Making a Short Game: Planning a Short Game

in Design


So the IGMC has begun, and everyone is working away on their projects!

And if you aren’t, the clock is ticking! (And speaking of the clock ticking: Best to go ahead and pick up that awesome Humble Bundle now! Fund the IGMC and get a ton of great RPG Makers and DLC!)

So of course, the best thing to talk about is how to make a short game. I’ll be doing more of these articles as the contest goes on, but the first one I think this one is the most important.

The biggest secret to creating a short game is to plan a short game.

Now, I know, this is a kind of “Well, duh” comment, but you have no idea how hard that can be.

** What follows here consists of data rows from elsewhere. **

Lemma parse_selector_text s : selector_free s ->
  parse_selector (selector_text s) =
  if decide (selectorValue s = []) then Throw InvalidSubscriptionQueryException else Ret s.
Proof.
  intros [Hk Hv]. unfold parse_selector, selector_text.
  assert (SELECTOR_SEPARATOR ∉ selectorKey s) as Hk' by (apply (free_sep _ _ _ Hk); left).
  assert (SELECTOR_SEPARATOR ∉ selectorValue s) as Hv' by (apply (free_sep _ _ _ Hv); left).
  case_decide as Hd.
  - rewrite Hd. unfold Utils.split. by rewrite Utils.split_go_sep by done.
  - rewrite Utils.split_pair by done. by destruct s.
Qed.

Lemma parse_selectors_texts l : Forall selector_free l ->
  parse_selectors (selector_text <$> l) =
  if decide (Forall (fun s => selectorValue s <> []) l) then Ret l
  else Throw InvalidSubscriptionQueryException.
Proof.
  intros Hf. induction Hf as [|s l Hs Hf IH]; [by rewrite decide_True|].
  rewrite fmap_cons. cbn [parse_selectors]. rewrite parse_selector_text, IH by done. unfold_st.
  destruct (decide (Forall _ (s :: l))) as [[H1 H2]%Forall_cons|H].
  - by rewrite decide_False, decide_True.
  - destruct (decide (selectorValue s = [])); [done|]. destruct (decide (Forall _ l)); [|done].
    destruct H. by constructor.
Qed.

Lemma selector_text_ne s : selector_text s <> [].
Proof. unfold selector_text. by destruct (selectorKey s). Qed.

Lemma joined_texts_ne s l : Utils.join SELECTORS_SEPARATOR (selector_text <$> s :: l) <> [].
Proof.
  rewrite fmap_cons. intros [H|H]%Utils.join_empty; [done|]. injection H as H _.
  by apply selector_text_ne in H.
Qed.

(** Parsing a printed query gives the query back exactly when it is well
    formed. *)
Lemma parse_printed q s : _channelPath q <> [] -> Forall (free path_separators) (_channelPath q) ->
  Forall selector_free (_selectors q) -> toSubscriptionQueryString q = Ret s ->
  last (_channelPath q) <> Some [] ->
  parse s = if decide (Forall (fun x => selectorValue x <> []) (_selectors q)) then Ret q
            else Throw InvalidSubscriptionQueryException.
Proof.
  intros Hne Hp Hs Hprint Hlast. rewrite print_joined in Hprint by done. injection Hprint as <-.
  assert (Utils.split (Utils.join QUERY_PATH_SEPARATOR (_channelPath q)) QUERY_PATH_SEPARATOR
    = _channelPath q) as Hsplit.
  { apply Utils.split_join; [apply (forall_free _ _ _ Hp); left|]. by intros t Ht ->. }
  assert (QUERY_MAIN_SEPARATOR ∉ Utils.join QUERY_PATH_SEPARATOR (_channelPath q)) as Hmain.
  { apply (join_free _ path_separators); [done|by right; left|done]. }
  remember (Utils.join SELECTORS_SEPARATOR (selector_text <$> _selectors q)) as text eqn:Et.
  unfold parse. destruct (_selectors q) as [|x l] eqn:El.
  - rewrite app_nil_r, Utils.split_token; [|done|].
    + rewrite bool_decide_eq_false_2 by (cbn; unfold QUERY_MAIN_MAX_SIZE; lia). cbn.
      rewrite Hsplit. destruct q; cbn in *. by subst.
    + intros [|H]%Utils.join_empty; [done|]. by rewrite H in Hlast.
  - assert (QUERY_MAIN_SEPARATOR ∉ text) as Hsel.
    { subst text. intros [Hx|(t & Ht & Hc)]%Utils.join_elem; [done|].
      assert (Forall (fun t => QUERY_MAIN_SEPARATOR ∉ t) (selector_text <$> x :: l)) as Hf
        by (apply selectors_free_text; [done|right; left]).
      rewrite Forall_forall in Hf. by apply (Hf t). }
    rewrite Utils.split_pair by (done || (subst text; apply joined_texts_ne)).
    rewrite bool_decide_eq_false_2 by (cbn; unfold QUERY_MAIN_MAX_SIZE; lia).
    rewrite Hsplit. subst text. rewrite Utils.split_join.
    + rewrite parse_selectors_texts by done. case_decide; unfold_st; [|done]. destruct q; cbn in *. by subst.
    + apply selectors_free_text; [done|]. left.
    + intros t Ht. apply last_Some_elem_of in Ht. apply list_elem_of_fmap in Ht as (y & -> & _).
      apply selector_text_ne.
Qed.
Lemma unsubscribeFrom_forgets_witness : exists s', Subscriber.unsubscribeFrom [[x07]] after = (Ret tt, s')
  /\ Subscriber.getSubscriptionQuery [x07] s' = None.
Proof.
  eexists. split; [reflexivity|].
  exact (proj2 (Subscriber.unsubscribeFrom_forgets [[x07]] after (Ret tt) _ eq_refl) [x07]).
Defined.
End Witness.
(* ===== verification/ExecutorRuns.v ===== *)
(** * What becomes of the tasks

    The theorems about the system of the file Executor: none of a module's tasks
    is left when its destructor has returned, but a thread may still be about to
    call one of its listeners; a destructor that leaves the pool a thread
    returns, and four that do not may never. *)

From Stdlib Require Import ZArith Lia ZifyBool.
From stdpp Require Import base list relations.
From S2P Require Import Prelude Executor.

#[local] Open Scope nat_scope.
#[local] Arguments count : simpl never.
#[local] Arguments queued : simpl never.

(** ** No task outlives its module *)

Lemma queued_in x l : x ∈ l -> 0 < queued x l.
Proof.
  intros [i Hi]%list_elem_of_lookup. pose proof (sum_at_least (fun y => if decide (y = x) then 1 else 0) i _ _ Hi) as Hle.
  cbn in Hle. rewrite decide_True in Hle by done. unfold queued. lia.
Qed.

(** C38: when a module's destructor has returned, no thread is in its listener
    of notifications, in one of its tasks, in a call through one of its values
    or in its destructor, and neither a task nor a cleanup of it is queued;
    until then its executor's counter is the number of its tasks under way, one
    thread at most destroys it, and a destructor sleeps only while there is such
    a task, the end of the last of which wakes it.  (That end may never come:
    [destructors_starve_pool].  And a thread that reports a lost connection may
    still hold the dead module: [listener_after_destructor].) *)
Theorem tasks_end_first pool s m g : reachable pool s -> guards s !! m = Some g ->
  (life g = Gone -> (forall t p, threads s !! t <> Some (At p m)) /\ (Work m ∉ _tasksToDo s) /\ (Cleanup m ∉ _tasksToDo s))
  /\ _dataToProcess g = under_way m s
  /\ count Erasing m s + count Parting m s + count Stopping m s + count Waiting m s + count Asleep m s <= 1
  /\ (forall t, threads s !! t = Some (At Asleep m) -> 0 < under_way m s
       /\ (forall u s', under_way m s = 1 -> threads s !! u = Some (At Ending m) -> act pool (Go u) s = Some s' ->
            threads s' !! t = Some (At Waiting m))).
Proof.
  intros Hr Hg. destruct (reachable_counted pool s Hr m g Hg) as [H1 H2 H3 H4 _ H5 H6 H7 H8]. unfold is_gone in *.
  split; [|split; [done|split; [destruct (life g); lia|]]].
  - intros Hl. rewrite Hl in *. assert (under_way m s = 0) as Hz by (rewrite <- H1; by apply H7).
    unfold under_way in Hz. unfold references in H8. split; [|split].
    + intros t p Ht%count_at. destruct p; specialize (H2 (H4 (or_intror eq_refl))); lia.
    + intros Hin%queued_in. lia.
    + intros Hin%queued_in. lia.
  - intros t Ht. pose proof (count_at _ _ _ _ Ht) as Hc. split; [rewrite <- H1; by apply H6|].
    intros u s' Hone Hu Ha. assert (u <> t) as Hne by congruence.
    cbn [act] in Ha. rewrite Hu, Hg in Ha. cbn in Ha. rewrite H1, Hone, H5 in Ha by (left; lia). cbn in Ha. injection Ha as <-.
    unfold wake. cbn. rewrite list_lookup_fmap, list_lookup_insert_ne, Ht by done. cbn. by rewrite decide_True.
Qed.
Definition m3_set_privateMeta (x : bytes) (r : MessageDataV3 * option exn) : MessageDataV3 * option exn :=
  ({| m3_v := m3_v r.1; m3_publicMeta := m3_publicMeta r.1; m3_privateMeta := x; m3_data := m3_data r.1 |}, r.2).
Definition m3_set_data (x : bytes) (r : MessageDataV3 * option exn) : MessageDataV3 * option exn :=
  ({| m3_v := m3_v r.1; m3_publicMeta := m3_publicMeta r.1; m3_privateMeta := m3_privateMeta r.1; m3_data := x |}, r.2).
Definition m3_set_status (s : option exn) (r : MessageDataV3 * option exn) : MessageDataV3 * option exn := (r.1, s).

#[export] Instance v3_status : HasStatus (MessageDataV3 * option exn) :=
  {| status := snd; set_status := m3_set_status; status_set _ _ := eq_refl |}.

Section V3.
Context `{Ecc} `{!Encodings} `{!JsonCodec MessageDataV3}.

Definition signAndEncrypt (data : MessageDataV3) (priv : PrivateKey) (encKey : bytes) : ST rng bytes :=
  privateMeta ← DataEncryptor.encrypt (m3_privateMeta data) encKey;
  d ← DataEncryptor.encrypt (m3_data data) encKey;
  let messageDataV3Encrypted := {| m3_v := 0; m3_publicMeta := base64_from (m3_publicMeta data);
                                   m3_privateMeta := privateMeta; m3_data := d |} in
  mret (base64_from (DataEncryptor.sign messageDataV3Encrypted priv)).

(** The signature is handed out beside the data; nothing here looks at it. *)
Definition decryptAndGetSign (data key : bytes) : outcome (Signed MessageDataV3) :=
  b ← base64_to data;
  '(dataSignature, dataBuf) ← DataEncryptorUtil.extractSignAndDataBuff b;
  messageDataV3Encrypted ← deserialize dataBuf;
  publicMeta ← base64_to (m3_publicMeta messageDataV3Encrypted);
  r ← guarded (
    privateMeta ← lift (DataEncryptor.decrypt (m3_privateMeta messageDataV3Encrypted) key);
    _ ← modify (m3_set_privateMeta privateMeta);
    d ← lift (DataEncryptor.decrypt (m3_data messageDataV3Encrypted) key);
    modify (m3_set_data d)) m3_set_status
    ({| m3_v := 0; m3_publicMeta := publicMeta; m3_privateMeta := []; m3_data := [] |}, None);
  mret (mkSigned r.1 r.2 dataBuf dataSignature).
End V3.

Section Laws.
Context {C : CryptoService} `{!CryptoLaws C} {E : Ecc} `{!EccLaws E} {E0 : Encodings} `{!EncodingsLaws E0}.
Context `{!JsonCodec MessageDataV3} `{!JsonCodecLaws MessageDataV3}.

(** The fields of a sealed message, before they are signed. *)
Record seals (d : MessageDataV3) (key : bytes) (x : MessageDataV3) : Prop := {
  sl_public : base64_to (m3_publicMeta x) = Ret (m3_publicMeta d);
  sl_private : DataEncryptor.decrypt (m3_privateMeta x) key = Ret (m3_privateMeta d);
  sl_data : DataEncryptor.decrypt (m3_data x) key = Ret (m3_data d);
}.

Lemma encrypt_seals d k key g : zlen key = 32 -> zlen (m3_privateMeta d) < 2 ^ 63 -> zlen (m3_data d) < 2 ^ 63 ->
  exists x g', signAndEncrypt d k key g = (Ret (base64_from (DataEncryptor.sign x k)), g') /\ seals d key x.
Proof.
  intros Hk Hp Hd. unfold signAndEncrypt.
  destruct (DataEncryptor.encrypt_opens (JsonCodec0 := binary_codec) (m3_privateMeta d) key g Hk Hp) as (cp & g1 & Ep & Op). run_step.
  destruct (DataEncryptor.encrypt_opens (JsonCodec0 := binary_codec) (m3_data d) key g1 Hk Hd) as (cd & g2 & Ed & Od). run_step.
  eexists _, g2. split; [reflexivity|]. split; cbn; [apply base64_inv|done..].
Qed.

(** A sealed record opens whoever signed it. *)
Lemma seals_open d key x k : m3_v d = 0 -> seals d key x ->
  decryptAndGetSign (base64_from (DataEncryptor.sign x k)) key
    = Ret (mkSigned d None (serialize x) (DataEncryptor.getSign x k)).
Proof.
  intros Hv [Hp Hpr Hd]. unfold decryptAndGetSign. rewrite base64_inv. unfold_st.
  rewrite DataEncryptor.extract_sign, json_inv, Hp, Hpr. cbn. rewrite Hd. cbn.
  destruct d; cbn in *. by subst.
Qed.
(** What anyone who holds the text, but not the key, can make of it: the
    sealed fields with other public metadata, signed with his own key. *)
Definition forge (text publicMeta : bytes) (forger : PrivateKey) : outcome bytes :=
  b ← base64_to text;
  '(_, dataBuf) ← DataEncryptorUtil.extractSignAndDataBuff b;
  x ← deserialize dataBuf;
  mret (base64_from (DataEncryptor.sign {| m3_v := m3_v x; m3_publicMeta := base64_from publicMeta;
                                           m3_privateMeta := m3_privateMeta x; m3_data := m3_data x |} forger)).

It is too easy to have an idea, write it down, and suddenly it takes up an entire notebook, spans 30 years of in-universe time, and has over a hundred characters.

Good thing I installed all this server space for my game idea! (Look, I have to get images in here somehow, and Planning is incredibly hard to make visually interesting. Bare with me here).

Good thing I installed all this server space for my game idea!

You have to keep it small.

Pick one central idea. Pick one situation you want to deal with. This could be an external situation, such as a single battle in a war. Or maybe something a bit more personal. Maybe a father and son working through the issues that left them estranged for the last 20 years. Or maybe something not even in the story. A single mechanic. Or a specific art style.

Take that one thing, and plan everything around it. Make sure anything that doesn’t serve that thing is streamlined out of your process. In an hour-long game. In a game that is made in less than a month, you don’t have time to explore more than 1, maybe 2 ideas. Maybe pick up a single “B Story”. Much like a 1-hour tv show, you will possibly have time for a second background idea, one that perhaps ties into the themes of the main story, but deals with something else.

Much like this Humble Bundle is a wonderful B-Plot to our IGMC. (I know I'm shameless)

Much like this Humble Bundle is a wonderful “B Story” to our IGMC. (I know I’m shameless)

But, you must resist the urge to let your plan sprawl. Keep the plan tight. Keep it simple. Focus on what you want your game to communicate, what you want your game to be ABOUT. Losing focus can lead to rambling. And rambling takes time, both to create, and to play.

So get that game planned, get that game made. And good luck to everyone out there competing!